— Assignment —
Read through the material below and find each line that has the word "Admin"; copy it.

— Supplied material —
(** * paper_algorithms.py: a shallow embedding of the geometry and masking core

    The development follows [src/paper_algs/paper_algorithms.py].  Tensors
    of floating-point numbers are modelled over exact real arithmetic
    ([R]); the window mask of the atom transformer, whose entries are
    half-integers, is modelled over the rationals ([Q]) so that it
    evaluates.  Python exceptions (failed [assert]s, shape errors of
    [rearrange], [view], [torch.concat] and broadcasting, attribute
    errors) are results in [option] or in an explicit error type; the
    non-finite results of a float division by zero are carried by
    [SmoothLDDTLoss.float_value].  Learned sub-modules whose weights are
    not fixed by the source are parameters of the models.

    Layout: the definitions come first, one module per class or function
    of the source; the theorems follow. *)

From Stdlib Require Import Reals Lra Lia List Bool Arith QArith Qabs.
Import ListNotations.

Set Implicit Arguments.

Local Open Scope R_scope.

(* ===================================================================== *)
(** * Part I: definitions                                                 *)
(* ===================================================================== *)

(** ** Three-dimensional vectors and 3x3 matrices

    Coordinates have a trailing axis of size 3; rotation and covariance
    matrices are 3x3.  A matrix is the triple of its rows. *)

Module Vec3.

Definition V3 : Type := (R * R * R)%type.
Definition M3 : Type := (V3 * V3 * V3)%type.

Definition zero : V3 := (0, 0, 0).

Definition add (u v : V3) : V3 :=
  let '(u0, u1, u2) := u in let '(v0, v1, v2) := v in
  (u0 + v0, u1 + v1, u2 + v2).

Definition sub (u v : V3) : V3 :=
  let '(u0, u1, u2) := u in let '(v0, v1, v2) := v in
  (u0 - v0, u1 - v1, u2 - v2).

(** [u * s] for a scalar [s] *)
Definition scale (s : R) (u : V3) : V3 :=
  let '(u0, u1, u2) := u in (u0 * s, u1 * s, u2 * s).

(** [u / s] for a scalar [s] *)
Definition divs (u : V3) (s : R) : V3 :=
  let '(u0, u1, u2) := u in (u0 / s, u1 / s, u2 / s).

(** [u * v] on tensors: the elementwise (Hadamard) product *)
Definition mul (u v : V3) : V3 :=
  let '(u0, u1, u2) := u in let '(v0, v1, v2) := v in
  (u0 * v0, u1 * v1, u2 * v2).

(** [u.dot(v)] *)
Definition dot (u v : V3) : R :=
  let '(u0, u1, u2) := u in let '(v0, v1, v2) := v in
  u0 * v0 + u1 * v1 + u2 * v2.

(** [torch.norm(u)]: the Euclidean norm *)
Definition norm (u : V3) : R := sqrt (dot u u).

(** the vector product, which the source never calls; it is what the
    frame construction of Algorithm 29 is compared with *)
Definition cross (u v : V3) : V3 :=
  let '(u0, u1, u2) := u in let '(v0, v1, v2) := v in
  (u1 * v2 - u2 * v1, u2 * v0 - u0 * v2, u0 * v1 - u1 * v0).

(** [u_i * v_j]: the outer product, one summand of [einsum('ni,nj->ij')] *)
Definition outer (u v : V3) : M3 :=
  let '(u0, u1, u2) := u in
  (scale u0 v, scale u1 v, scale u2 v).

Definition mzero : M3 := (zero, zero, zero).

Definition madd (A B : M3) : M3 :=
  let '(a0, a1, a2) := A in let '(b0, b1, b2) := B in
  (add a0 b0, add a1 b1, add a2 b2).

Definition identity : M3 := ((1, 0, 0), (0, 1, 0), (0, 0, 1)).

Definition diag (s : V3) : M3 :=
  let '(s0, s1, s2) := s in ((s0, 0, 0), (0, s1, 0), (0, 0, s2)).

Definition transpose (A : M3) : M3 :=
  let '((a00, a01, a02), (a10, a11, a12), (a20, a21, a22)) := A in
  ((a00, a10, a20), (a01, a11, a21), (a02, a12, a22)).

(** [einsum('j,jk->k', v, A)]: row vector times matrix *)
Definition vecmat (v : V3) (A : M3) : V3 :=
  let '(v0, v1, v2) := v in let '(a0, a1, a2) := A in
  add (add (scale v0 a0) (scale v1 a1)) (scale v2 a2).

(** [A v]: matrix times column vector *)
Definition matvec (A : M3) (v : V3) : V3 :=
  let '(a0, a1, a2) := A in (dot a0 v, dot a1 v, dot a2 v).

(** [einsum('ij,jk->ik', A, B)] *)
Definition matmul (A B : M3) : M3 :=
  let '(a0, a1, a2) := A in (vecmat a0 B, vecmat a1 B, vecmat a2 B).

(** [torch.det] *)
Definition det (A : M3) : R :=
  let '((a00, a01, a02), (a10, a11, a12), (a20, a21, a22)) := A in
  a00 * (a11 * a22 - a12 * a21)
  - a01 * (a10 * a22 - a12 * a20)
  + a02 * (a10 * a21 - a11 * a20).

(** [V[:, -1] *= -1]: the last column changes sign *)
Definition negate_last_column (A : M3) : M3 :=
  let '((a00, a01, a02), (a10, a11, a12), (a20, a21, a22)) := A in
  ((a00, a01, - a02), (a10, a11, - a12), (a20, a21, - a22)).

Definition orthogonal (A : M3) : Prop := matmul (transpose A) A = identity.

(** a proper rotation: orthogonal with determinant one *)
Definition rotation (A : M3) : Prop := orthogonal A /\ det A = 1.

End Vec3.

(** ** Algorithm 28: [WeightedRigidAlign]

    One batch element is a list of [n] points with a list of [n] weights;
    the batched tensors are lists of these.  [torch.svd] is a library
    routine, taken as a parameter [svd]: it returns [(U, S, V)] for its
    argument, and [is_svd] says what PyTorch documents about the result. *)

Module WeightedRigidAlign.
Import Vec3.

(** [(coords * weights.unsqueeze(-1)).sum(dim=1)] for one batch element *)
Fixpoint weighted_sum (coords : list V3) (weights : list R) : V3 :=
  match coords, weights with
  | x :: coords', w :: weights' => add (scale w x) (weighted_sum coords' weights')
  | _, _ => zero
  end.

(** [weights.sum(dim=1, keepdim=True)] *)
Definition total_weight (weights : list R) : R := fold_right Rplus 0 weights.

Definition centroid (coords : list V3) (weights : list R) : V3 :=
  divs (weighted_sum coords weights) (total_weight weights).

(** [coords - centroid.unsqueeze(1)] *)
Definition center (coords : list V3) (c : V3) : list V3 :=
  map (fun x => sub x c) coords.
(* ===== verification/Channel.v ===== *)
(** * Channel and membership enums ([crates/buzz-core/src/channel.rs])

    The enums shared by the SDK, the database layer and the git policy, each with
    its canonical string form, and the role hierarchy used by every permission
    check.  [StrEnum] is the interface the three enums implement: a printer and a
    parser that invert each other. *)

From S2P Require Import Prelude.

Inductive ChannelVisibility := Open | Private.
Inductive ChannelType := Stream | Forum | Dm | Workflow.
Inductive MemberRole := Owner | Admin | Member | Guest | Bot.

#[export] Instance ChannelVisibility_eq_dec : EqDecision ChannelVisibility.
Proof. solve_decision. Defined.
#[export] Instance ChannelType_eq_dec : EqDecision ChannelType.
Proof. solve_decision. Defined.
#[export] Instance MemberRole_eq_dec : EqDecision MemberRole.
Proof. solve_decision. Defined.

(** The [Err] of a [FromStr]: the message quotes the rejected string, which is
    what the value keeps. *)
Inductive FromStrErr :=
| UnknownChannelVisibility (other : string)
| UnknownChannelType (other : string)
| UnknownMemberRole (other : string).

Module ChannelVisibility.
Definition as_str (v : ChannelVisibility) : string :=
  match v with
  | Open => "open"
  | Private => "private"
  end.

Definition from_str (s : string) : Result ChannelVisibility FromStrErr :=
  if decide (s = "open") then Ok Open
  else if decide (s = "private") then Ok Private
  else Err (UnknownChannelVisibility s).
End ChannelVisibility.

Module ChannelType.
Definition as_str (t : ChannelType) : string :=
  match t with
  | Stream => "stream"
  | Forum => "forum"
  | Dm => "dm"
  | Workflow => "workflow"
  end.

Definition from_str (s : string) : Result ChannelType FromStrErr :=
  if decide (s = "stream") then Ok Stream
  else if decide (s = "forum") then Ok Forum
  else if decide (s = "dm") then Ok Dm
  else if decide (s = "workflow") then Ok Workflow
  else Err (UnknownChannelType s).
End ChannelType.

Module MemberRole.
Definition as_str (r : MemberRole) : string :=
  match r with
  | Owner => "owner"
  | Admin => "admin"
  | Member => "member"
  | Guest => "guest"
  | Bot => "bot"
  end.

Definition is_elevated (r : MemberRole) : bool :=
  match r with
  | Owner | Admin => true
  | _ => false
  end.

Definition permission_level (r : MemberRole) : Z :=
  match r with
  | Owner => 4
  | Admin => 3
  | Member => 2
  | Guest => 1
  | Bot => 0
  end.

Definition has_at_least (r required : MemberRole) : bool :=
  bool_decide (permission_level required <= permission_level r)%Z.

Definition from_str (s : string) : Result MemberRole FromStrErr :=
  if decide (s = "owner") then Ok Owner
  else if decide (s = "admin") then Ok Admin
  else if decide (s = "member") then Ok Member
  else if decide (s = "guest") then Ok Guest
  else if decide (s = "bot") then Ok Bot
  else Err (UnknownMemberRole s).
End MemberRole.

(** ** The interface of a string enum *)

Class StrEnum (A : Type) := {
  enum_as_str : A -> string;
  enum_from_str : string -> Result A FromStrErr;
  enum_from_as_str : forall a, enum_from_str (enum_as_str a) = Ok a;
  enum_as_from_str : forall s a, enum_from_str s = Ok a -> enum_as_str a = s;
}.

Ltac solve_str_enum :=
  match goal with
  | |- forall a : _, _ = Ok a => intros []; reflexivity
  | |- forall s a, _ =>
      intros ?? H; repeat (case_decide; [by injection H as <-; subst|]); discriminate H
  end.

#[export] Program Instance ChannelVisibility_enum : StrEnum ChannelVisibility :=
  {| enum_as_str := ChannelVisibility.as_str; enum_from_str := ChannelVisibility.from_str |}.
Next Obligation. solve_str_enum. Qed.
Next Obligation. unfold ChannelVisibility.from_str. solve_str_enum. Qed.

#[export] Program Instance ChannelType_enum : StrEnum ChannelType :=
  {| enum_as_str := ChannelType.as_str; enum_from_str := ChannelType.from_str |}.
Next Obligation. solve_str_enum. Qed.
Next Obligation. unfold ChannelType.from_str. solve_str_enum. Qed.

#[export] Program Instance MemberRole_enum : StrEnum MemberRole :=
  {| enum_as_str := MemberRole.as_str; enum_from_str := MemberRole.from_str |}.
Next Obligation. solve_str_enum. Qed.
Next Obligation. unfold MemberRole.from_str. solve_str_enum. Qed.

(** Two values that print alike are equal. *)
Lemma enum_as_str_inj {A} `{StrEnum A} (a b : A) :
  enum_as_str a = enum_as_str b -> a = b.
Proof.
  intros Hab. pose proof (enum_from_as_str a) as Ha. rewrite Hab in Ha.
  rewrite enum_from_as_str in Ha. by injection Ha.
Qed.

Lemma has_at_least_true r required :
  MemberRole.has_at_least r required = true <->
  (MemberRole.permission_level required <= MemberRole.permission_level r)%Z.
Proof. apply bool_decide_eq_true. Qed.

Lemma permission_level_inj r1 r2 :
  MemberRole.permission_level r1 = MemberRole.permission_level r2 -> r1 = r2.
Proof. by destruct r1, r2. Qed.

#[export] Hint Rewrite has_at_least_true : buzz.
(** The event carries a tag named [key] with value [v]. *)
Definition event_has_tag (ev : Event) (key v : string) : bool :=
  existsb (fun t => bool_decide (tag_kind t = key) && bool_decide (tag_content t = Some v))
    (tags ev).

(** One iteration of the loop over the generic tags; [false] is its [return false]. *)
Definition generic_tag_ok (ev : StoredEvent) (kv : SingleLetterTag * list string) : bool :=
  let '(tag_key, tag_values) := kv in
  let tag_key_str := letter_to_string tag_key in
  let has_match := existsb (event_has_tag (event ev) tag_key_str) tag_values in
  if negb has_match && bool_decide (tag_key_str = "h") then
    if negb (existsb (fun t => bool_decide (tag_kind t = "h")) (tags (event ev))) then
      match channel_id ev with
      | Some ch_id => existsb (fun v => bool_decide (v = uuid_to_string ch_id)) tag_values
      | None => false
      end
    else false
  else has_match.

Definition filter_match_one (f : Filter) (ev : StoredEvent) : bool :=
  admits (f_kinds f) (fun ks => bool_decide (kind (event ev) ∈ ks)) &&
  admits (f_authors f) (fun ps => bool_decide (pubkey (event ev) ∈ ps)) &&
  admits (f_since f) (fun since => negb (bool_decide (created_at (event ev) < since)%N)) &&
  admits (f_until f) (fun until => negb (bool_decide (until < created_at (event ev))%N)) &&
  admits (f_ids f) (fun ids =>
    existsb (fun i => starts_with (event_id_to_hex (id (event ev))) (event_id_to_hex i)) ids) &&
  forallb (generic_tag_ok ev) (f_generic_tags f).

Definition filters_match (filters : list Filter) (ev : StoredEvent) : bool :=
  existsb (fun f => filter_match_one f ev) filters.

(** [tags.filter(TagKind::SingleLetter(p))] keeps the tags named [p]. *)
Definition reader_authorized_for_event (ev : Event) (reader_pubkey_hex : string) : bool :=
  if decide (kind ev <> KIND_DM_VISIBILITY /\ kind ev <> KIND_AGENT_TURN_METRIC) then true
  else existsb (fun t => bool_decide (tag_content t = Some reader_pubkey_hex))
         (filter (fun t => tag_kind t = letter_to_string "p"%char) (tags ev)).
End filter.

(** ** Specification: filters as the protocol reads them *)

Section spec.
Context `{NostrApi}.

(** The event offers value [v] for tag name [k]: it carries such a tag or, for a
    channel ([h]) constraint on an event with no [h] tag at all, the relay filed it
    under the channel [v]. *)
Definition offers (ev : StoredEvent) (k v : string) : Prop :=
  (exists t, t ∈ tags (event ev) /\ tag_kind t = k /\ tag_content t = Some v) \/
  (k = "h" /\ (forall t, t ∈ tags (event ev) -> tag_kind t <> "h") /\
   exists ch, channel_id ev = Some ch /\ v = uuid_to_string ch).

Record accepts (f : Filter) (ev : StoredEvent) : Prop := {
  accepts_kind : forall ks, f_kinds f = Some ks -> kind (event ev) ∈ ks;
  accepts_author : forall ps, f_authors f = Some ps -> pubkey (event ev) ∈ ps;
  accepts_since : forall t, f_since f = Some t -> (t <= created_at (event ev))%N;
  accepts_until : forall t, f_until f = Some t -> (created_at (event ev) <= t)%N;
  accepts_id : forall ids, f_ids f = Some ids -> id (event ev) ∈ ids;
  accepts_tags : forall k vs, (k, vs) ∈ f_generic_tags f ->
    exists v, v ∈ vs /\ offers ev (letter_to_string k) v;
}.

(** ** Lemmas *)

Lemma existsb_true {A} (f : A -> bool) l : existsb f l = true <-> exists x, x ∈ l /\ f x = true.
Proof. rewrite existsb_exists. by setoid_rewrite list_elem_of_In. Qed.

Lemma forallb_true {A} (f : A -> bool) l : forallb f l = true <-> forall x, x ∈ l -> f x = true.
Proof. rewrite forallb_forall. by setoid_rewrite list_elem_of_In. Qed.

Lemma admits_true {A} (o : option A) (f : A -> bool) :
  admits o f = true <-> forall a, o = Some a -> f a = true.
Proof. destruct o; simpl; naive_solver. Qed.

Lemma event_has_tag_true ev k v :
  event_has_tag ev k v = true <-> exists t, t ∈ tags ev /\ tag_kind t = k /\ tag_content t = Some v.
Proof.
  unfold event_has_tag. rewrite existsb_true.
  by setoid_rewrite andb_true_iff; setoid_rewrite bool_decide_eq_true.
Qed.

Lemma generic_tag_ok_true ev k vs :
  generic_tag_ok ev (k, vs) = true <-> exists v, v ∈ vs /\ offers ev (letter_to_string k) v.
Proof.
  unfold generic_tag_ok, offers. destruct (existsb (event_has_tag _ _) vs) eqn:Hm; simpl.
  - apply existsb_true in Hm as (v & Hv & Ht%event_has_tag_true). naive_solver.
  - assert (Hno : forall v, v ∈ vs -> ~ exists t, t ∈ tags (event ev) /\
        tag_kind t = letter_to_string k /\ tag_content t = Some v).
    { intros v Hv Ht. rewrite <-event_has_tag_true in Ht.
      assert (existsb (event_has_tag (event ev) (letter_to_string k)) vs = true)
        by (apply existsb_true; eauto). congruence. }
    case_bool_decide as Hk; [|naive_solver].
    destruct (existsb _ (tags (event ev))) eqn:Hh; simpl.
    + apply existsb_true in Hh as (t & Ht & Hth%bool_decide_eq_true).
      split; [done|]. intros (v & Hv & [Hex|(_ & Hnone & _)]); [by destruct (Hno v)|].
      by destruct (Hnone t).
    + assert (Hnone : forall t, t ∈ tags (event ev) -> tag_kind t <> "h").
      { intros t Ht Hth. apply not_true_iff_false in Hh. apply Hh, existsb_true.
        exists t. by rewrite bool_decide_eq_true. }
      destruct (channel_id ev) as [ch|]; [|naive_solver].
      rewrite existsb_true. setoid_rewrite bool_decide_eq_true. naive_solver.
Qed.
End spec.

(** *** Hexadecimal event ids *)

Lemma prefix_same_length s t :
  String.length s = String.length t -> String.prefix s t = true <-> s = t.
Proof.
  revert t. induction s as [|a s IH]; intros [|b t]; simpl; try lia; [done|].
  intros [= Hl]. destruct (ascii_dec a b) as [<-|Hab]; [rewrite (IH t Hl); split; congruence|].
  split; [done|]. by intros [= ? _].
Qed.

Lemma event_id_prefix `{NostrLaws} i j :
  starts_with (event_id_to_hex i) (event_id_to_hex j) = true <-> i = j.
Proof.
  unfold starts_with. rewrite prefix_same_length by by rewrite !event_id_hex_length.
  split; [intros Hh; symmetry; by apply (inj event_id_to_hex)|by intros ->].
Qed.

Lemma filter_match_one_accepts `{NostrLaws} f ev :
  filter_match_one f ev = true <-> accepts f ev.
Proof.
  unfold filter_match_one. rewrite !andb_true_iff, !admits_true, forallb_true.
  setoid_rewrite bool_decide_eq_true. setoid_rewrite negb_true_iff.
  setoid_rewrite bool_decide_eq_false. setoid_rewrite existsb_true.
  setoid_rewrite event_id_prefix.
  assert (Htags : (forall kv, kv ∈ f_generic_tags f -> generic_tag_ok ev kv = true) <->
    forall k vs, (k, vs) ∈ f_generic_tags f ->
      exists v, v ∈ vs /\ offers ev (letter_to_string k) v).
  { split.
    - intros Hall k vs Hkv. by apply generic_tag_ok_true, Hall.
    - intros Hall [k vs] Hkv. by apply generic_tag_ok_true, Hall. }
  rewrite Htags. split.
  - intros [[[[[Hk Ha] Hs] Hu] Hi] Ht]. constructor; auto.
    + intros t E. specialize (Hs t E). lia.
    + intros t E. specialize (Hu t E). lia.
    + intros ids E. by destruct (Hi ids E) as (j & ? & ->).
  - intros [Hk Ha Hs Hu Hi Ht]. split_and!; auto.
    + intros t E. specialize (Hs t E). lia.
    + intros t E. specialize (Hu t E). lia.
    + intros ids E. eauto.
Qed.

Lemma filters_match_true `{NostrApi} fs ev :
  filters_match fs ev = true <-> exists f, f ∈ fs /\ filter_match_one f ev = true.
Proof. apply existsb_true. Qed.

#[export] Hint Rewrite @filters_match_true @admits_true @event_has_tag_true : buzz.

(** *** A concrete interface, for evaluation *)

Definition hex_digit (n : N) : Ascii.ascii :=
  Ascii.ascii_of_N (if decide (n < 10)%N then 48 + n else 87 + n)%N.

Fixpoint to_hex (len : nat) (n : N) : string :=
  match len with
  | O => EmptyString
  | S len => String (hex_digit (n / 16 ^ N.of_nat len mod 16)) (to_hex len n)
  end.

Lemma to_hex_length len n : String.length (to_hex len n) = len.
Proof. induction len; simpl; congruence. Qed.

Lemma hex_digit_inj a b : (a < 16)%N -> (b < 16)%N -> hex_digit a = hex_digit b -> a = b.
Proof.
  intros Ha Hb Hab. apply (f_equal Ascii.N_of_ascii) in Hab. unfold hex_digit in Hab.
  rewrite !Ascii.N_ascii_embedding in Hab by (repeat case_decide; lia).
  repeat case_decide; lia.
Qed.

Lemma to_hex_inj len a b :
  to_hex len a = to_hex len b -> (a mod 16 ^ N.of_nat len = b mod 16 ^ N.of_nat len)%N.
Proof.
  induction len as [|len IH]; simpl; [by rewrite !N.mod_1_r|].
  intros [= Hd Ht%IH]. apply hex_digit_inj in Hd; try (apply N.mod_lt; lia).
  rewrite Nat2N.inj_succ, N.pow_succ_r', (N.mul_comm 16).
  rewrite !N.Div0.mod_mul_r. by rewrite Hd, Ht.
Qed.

— Reply —
Inductive MemberRole := Owner | Admin | Member | Guest | Bot.
  | Admin => "admin"
  | Owner | Admin => true
  | Admin => 3
  else if decide (s = "admin") then Ok Admin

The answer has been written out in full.